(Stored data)

(* ===== verification/UsbWitnesses.v ===== *)
(** * Concrete instances: the USB service

    Each lemma applies a theorem on the USB service at concrete values, with a
    world in which every system call succeeds. *)

From S2P Require Import Prelude.
From S2P Require Import Hid.
From S2P Require Import Gadget.
From S2P Require Import Ums.
From S2P Require Import Uac.
From S2P Require Import NetAdapter.
From S2P Require Import Manager.
From S2P Require Import ManagerProofs.
From S2P Require Import UsbControl.
From S2P Require Import UsbControlProofs.

(** The image is there, the LUN attribute and the device nodes are found. *)
Definition ums_ok : UmsEnv := mkUmsEnv (fun _ => true) (Ok "/lun/file") true (Ok tt).
Definition net_ok : NetEnv := mkNetEnv (fun _ => Some "usb0") (fun _ => true) true (fun _ => true).
Definition good_world (_ : nat) : World DevEnv :=
  mkWorld (mkDevEnv ums_ok ums_ok true (Some "/dev/hidg0") (Some "/dev/hidg1") (Some "/dev/hidg2") net_ok)
    true (Ok tt) (Ok tt) (Ok tt) (Ok tt).

Definition id_perm (l : list Service) : id l ≡ₚ l := Permutation_refl l.

(** Keyboard, virtual media and an RNDIS adapter. *)
Definition switches0 : DeviceSwitches :=
  mkSwitches true false false true false false false (Some (mkNetSwitch true 1)).
Definition ops0 : list (MOp (H := DeviceService)) := [MApply None (Some switches0); MEmulate true].

Local Abbreviation m0 := (mrun good_world id ops0 (manager_new some_base)).

Lemma m0_bound : is_Some (active_gadget m0).
Proof. vm_compute. eauto. Qed.

Lemma bound_gadget_matches_switches_witness :
  ∃ g, active_gadget m0 = Some g /\ ((gadget_eps g).1 <= 6)%Z /\ ((gadget_eps g).2 <= 5)%Z.
Proof.
  destruct m0_bound as [g Hg]. exists g. split; [exact Hg|].
  exact (proj2 (proj2 (bound_gadget_matches_switches good_world id id_perm ops0 some_base g Hg))).
Defined.

Lemma switch_change_atomic_witness :
  let sw := mkSwitches true false false false false false false None in
  match apply_switches good_world id None (Some sw) m0 with
  | (m', Ok _) => m_switches m' = sw
  | (m', Err _) => m_switches m' = m_switches m0
  end.
Proof.
  intros sw. pose proof (switch_change_atomic good_world id id_perm ops0 some_base None (Some sw)) as H.
  cbv zeta in H.
  destruct (apply_switches good_world id None (Some sw) m0) as [m' [[]|]].
  - exact (proj1 (proj2 H)).
  - exact (proj1 (proj2 H)).
Defined.

Lemma teardown_only_when_quiet_witness :
  let '(m', r) := request_change_approval good_world m0 in
  r = Ok tt /\ ∀ s h, device_services m' !! s = Some h -> device_quiet h.
Proof.
  pose proof (teardown_only_when_quiet good_world id id_perm ops0 some_base) as H.
  assert (Hr : (request_change_approval good_world m0).2 = Ok tt) by (vm_compute; reflexivity).
  cbv zeta in H. destruct (request_change_approval good_world m0) as [m' r]. cbn in Hr. subst r.
  split; [reflexivity|exact (proj2 H)].
Defined.

Lemma m0_idle s h : device_services m0 !! s = Some h -> dev_updating h = false.
Proof.
  intros Hs. destruct s; vm_compute in Hs; injection Hs as <-; reflexivity.
Qed.

Lemma devices_resume_after_change_witness :
  let m := (apply_switches good_world id None (Some switches0) m0).1 in
  is_Some (device_services m !! HID_KB_SERVICE)
  /\ ∀ s h, device_services m !! s = Some h -> dev_updating h = false.
Proof.
  split; [vm_compute; eauto|].
  exact (devices_resume_after_change good_world id id_perm ops0 some_base None (Some switches0)
           m0_idle (fun _ => eq_refl)).
Defined.

(** ** The control service *)

Definition info0 : UsbDeviceInfo := mkUsbInfo (Some switches0) VM_DISK "/images/a.iso" "" None.

Lemma control_service_refines_manager_witness :
  let c := control_run good_world id [Apply info0; SetUsbEmulationState true]
             (mkControl (manager_new some_base) None) in
  is_Some (active_gadget (manager c))
  /\ ∀ g, active_gadget (manager c) = Some g -> ((gadget_eps g).1 <= 6)%Z.
Proof.
  intros c. split; [vm_compute; eauto|]. intros g Hg.
  exact (proj1 (proj2 (proj2 (control_service_refines_manager good_world id id_perm
    [Apply info0; SetUsbEmulationState true] some_base) g Hg))).
Defined.

Lemma vm_mount_visible_witness :
  let '(m', r) := ums_vm_mount good_world id "/images/a.img" VM_DISK m0 in
  ur_ok r = true /\ ums_vm_mount_state m' = mkUmsResp true None true "/images/a.img" VM_DISK.
Proof.
  destruct (ums_vm_mount good_world id "/images/a.img" VM_DISK m0) as [m' r] eqn:E.
  assert (Hr : ur_ok r = true) by (apply (f_equal snd) in E; vm_compute in E; by subst).
  split; [exact Hr|]. exact (vm_mount_visible good_world id "/images/a.img" VM_DISK m0 m' r E Hr).
Defined.

(** ** Devices *)

Definition kb0 : HidKbHandle := hid_new true.

Lemma reports_flow_after_change_witness :
  written (drain (fun _ => true) (fold_left (fun h d => submit d h) [[0%Z]; [1%Z]]
             (on_change_request (Some "/dev/hidg0") ChangeCompleted kb0).1))
  = [("/dev/hidg0", [0%Z]); ("/dev/hidg0", [1%Z])].
Proof.
  exact (reports_flow_after_change (fun _ => true) ChangeCompleted "/dev/hidg0" kb0 [[0%Z]; [1%Z]]
           (or_introl eq_refl) eq_refl eq_refl eq_refl).
Defined.

Definition raw0 : RawLease :=
  mkRaw 3600 2886729828 [17; 34; 51; 68; 85; 102]%Z (112%Z :: 99%Z :: replicate 18 0%Z) [0; 0]%Z.

Lemma lease_file_roundtrip_witness :
  parse_lease_file (replicate 8 7%Z ++ encode_lease raw0)
  = [mkEntry 2886729828 [17; 34; 51; 68; 85; 102]%Z "pc" 3600].
Proof.
  destruct (lease_file_roundtrip (replicate 8 7%Z) [raw0]) as [H _]; [reflexivity| |].
  - constructor; [|constructor]. unfold raw_ok; cbn; split_and!; lia.
  - cbn [fmap list_fmap List.concat] in H. rewrite app_nil_r in H. rewrite H. vm_compute. reflexivity.
Defined.


Definition turns0 : list UacTurn :=
  [TCmd (UacSyncState true true) true; TDied 0; TTimeout Exited true].

Lemma mic_single_process_witness :
  plausible_run turns0 mic_new
  /\ ∀ p q, p ∈ alive (uac_run turns0 mic_new) -> q ∈ alive (uac_run turns0 mic_new) -> p = q.
Proof.
  assert (H : plausible_run turns0 mic_new).
  { cbn. split_and!; try done. }
  split; [exact H|]. exact (proj1 (mic_single_process turns0 H)).
Defined.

▸ **PROBLEM DESCRIPTION**:
Copy only this part of the entries above: the line with "intros sw. pose", the line with "(mkControl (manager_new some_base)", and the lines between, all exactly as written.

▸ **TASK SOLUTION**:
  intros sw. pose proof (switch_change_atomic good_world id id_perm ops0 some_base None (Some sw)) as H.
  cbv zeta in H.
  destruct (apply_switches good_world id None (Some sw) m0) as [m' [[]|]].
  - exact (proj1 (proj2 H)).
  - exact (proj1 (proj2 H)).
Defined.

Lemma teardown_only_when_quiet_witness :
  let '(m', r) := request_change_approval good_world m0 in
  r = Ok tt /\ ∀ s h, device_services m' !! s = Some h -> device_quiet h.
Proof.
  pose proof (teardown_only_when_quiet good_world id id_perm ops0 some_base) as H.
  assert (Hr : (request_change_approval good_world m0).2 = Ok tt) by (vm_compute; reflexivity).
  cbv zeta in H. destruct (request_change_approval good_world m0) as [m' r]. cbn in Hr. subst r.
  split; [reflexivity|exact (proj2 H)].
Defined.

Lemma m0_idle s h : device_services m0 !! s = Some h -> dev_updating h = false.
Proof.
  intros Hs. destruct s; vm_compute in Hs; injection Hs as <-; reflexivity.
Qed.

Lemma devices_resume_after_change_witness :
  let m := (apply_switches good_world id None (Some switches0) m0).1 in
  is_Some (device_services m !! HID_KB_SERVICE)
  /\ ∀ s h, device_services m !! s = Some h -> dev_updating h = false.
Proof.
  split; [vm_compute; eauto|].
  exact (devices_resume_after_change good_world id id_perm ops0 some_base None (Some switches0)
           m0_idle (fun _ => eq_refl)).
Defined.

(** ** The control service *)

Definition info0 : UsbDeviceInfo := mkUsbInfo (Some switches0) VM_DISK "/images/a.iso" "" None.

Lemma control_service_refines_manager_witness :
  let c := control_run good_world id [Apply info0; SetUsbEmulationState true]
             (mkControl (manager_new some_base) None) in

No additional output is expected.